SOURCE MATERIAL below:

(** ** The statistics cache *)

Lemma run_takes_effect (c : Clock) (m : Mutation) (w : World) :
  heap_ok w = true → takes_effect m w = true →
  ∃ w', run c m w = Some (None, w') ∧ statsCacheTime w' = zero.
Proof.
  intros Hok Heff.
  destruct m as [p|id|id online|p|id who|id who]; simpl in *.
  - apply bool_decide_eq_true in Heff as [d Hd].
    unfold AddDevice. rewrite Hd. simpl. eauto.
  - eauto.
  - apply bool_decide_eq_true in Heff as [p Hp].
    destruct (heap_ok_device w id p Hok Hp) as [d Hd].
    unfold UpdateDeviceStatus. rewrite Hp, Hd. simpl. eauto.
  - apply bool_decide_eq_true in Heff as [f Hf].
    unfold AddFault. rewrite Hf. simpl. eauto.
  - apply bool_decide_eq_true in Heff as [p Hp].
    destruct (heap_ok_fault w id p Hok Hp) as [f Hf].
    unfold AcknowledgeFault. rewrite Hp, Hf. eauto.
  - apply bool_decide_eq_true in Heff as [p Hp].
    destruct (heap_ok_fault w id p Hok Hp) as [f Hf].
    unfold ResolveFault. rewrite Hp, Hf. eauto.
Qed.

Lemma GetDeviceStats_stale (cSince cNow : Clock) (w w' : World) :
  Minute ≤ Since cSince (statsCacheTime w) →
  updateStatsCache cNow w = Some w' →
  GetDeviceStats cSince cNow w = Some (statsCache w', w').
Proof.
  intros Hstale Hupd. unfold GetDeviceStats.
  destruct (Z.ltb_spec (Since cSince (statsCacheTime w)) Minute); [lia|].
  by rewrite Hupd.
Qed.
(** * Adding measurements to Schedules: the tutorial notebook, embedded

    The repository's only source is the Jupyter notebook
    [docs/tutorials/advanced/terra/pulse/adding_measurements.ipynb].

    The development has three layers.

    - [Text]: the notebook's cells, line by line, as they are stored in the
      [.ipynb] file (without the line terminators).
    - [Syntax]: a small abstract syntax for the Python statements the code
      cells are written in, a printer, and the parsed cells; printing the
      parsed cells gives back the lines of [Text].
    - [Pulse] and [Tutorial]: the parts of the pulse API the notebook calls,
      as the notebook describes them, and the notebook's code cells as
      definitions over them; [Run] evaluates the parsed cells over the same
      API, and gives the definitions of [Tutorial].
    - [Analysis], [Shape], [MeasMap] and [Idiom]: what the statements about
      the notebook are stated with. *)

From stdpp Require Import base list strings gmap pretty.
From Stdlib Require Import ZArith Lia.

Set Warnings "-register-all".
Open Scope Z_scope.

(* ===================================================================== *)
(** ** The notebook's text *)
(* ===================================================================== *)

Module Text.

End of SOURCE MATERIAL.

● **AIM OF THE TASK**
When copying the data above, please keep exactly the lines from its first line through the line with "[.ipynb] file (without", both ends included, and drop the rest.

● **PROBLEM SOLUTION**
(** ** The statistics cache *)

Lemma run_takes_effect (c : Clock) (m : Mutation) (w : World) :
  heap_ok w = true → takes_effect m w = true →
  ∃ w', run c m w = Some (None, w') ∧ statsCacheTime w' = zero.
Proof.
  intros Hok Heff.
  destruct m as [p|id|id online|p|id who|id who]; simpl in *.
  - apply bool_decide_eq_true in Heff as [d Hd].
    unfold AddDevice. rewrite Hd. simpl. eauto.
  - eauto.
  - apply bool_decide_eq_true in Heff as [p Hp].
    destruct (heap_ok_device w id p Hok Hp) as [d Hd].
    unfold UpdateDeviceStatus. rewrite Hp, Hd. simpl. eauto.
  - apply bool_decide_eq_true in Heff as [f Hf].
    unfold AddFault. rewrite Hf. simpl. eauto.
  - apply bool_decide_eq_true in Heff as [p Hp].
    destruct (heap_ok_fault w id p Hok Hp) as [f Hf].
    unfold AcknowledgeFault. rewrite Hp, Hf. eauto.
  - apply bool_decide_eq_true in Heff as [p Hp].
    destruct (heap_ok_fault w id p Hok Hp) as [f Hf].
    unfold ResolveFault. rewrite Hp, Hf. eauto.
Qed.

Lemma GetDeviceStats_stale (cSince cNow : Clock) (w w' : World) :
  Minute ≤ Since cSince (statsCacheTime w) →
  updateStatsCache cNow w = Some w' →
  GetDeviceStats cSince cNow w = Some (statsCache w', w').
Proof.
  intros Hstale Hupd. unfold GetDeviceStats.
  destruct (Z.ltb_spec (Since cSince (statsCacheTime w)) Minute); [lia|].
  by rewrite Hupd.
Qed.
(** * Adding measurements to Schedules: the tutorial notebook, embedded

    The repository's only source is the Jupyter notebook
    [docs/tutorials/advanced/terra/pulse/adding_measurements.ipynb].

    The development has three layers.

    - [Text]: the notebook's cells, line by line, as they are stored in the
      [.ipynb] file (without the line terminators).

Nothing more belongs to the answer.